- The task: Scan the entries for lines with "then" and say how many there are, with nothing more.

- Stored data:
>>>>>
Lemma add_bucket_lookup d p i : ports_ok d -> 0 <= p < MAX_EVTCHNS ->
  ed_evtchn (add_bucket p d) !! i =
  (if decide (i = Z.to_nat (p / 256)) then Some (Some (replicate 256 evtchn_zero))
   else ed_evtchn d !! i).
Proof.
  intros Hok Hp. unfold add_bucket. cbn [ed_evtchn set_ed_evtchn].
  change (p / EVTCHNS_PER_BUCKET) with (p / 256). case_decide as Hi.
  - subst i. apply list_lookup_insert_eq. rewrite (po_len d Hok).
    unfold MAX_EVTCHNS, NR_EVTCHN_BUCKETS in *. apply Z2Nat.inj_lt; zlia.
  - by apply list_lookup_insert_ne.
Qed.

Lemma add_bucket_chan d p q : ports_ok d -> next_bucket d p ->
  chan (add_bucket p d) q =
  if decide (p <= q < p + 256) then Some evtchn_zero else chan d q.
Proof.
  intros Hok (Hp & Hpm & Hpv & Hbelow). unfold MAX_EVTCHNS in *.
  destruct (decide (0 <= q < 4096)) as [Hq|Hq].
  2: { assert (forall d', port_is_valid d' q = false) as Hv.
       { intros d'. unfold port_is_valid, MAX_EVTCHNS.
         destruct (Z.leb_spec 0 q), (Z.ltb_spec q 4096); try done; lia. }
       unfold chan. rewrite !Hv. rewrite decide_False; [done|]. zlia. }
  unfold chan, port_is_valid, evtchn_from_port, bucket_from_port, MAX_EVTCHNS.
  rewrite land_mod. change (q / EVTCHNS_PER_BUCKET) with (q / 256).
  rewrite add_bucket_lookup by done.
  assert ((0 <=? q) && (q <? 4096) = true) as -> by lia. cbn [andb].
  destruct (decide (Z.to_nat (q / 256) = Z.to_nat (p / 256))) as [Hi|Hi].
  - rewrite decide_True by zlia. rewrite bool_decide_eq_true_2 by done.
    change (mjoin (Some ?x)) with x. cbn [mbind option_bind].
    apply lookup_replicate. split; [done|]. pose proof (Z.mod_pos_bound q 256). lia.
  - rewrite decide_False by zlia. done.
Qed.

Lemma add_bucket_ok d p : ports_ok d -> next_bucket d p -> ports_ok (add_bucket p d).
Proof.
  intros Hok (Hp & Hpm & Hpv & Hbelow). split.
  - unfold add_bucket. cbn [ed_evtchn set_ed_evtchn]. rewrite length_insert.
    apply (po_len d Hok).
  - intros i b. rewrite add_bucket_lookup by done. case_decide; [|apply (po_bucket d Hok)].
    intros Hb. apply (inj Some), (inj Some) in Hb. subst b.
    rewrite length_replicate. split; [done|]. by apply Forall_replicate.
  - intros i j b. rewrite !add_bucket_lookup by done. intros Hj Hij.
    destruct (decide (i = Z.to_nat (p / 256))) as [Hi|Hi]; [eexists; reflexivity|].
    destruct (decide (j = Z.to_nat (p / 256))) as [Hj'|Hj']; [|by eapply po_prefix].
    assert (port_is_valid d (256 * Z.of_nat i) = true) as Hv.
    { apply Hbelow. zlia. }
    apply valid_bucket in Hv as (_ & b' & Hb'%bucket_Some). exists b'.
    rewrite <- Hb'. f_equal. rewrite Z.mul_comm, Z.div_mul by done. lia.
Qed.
<<<<<
- Answer to this exercise: 2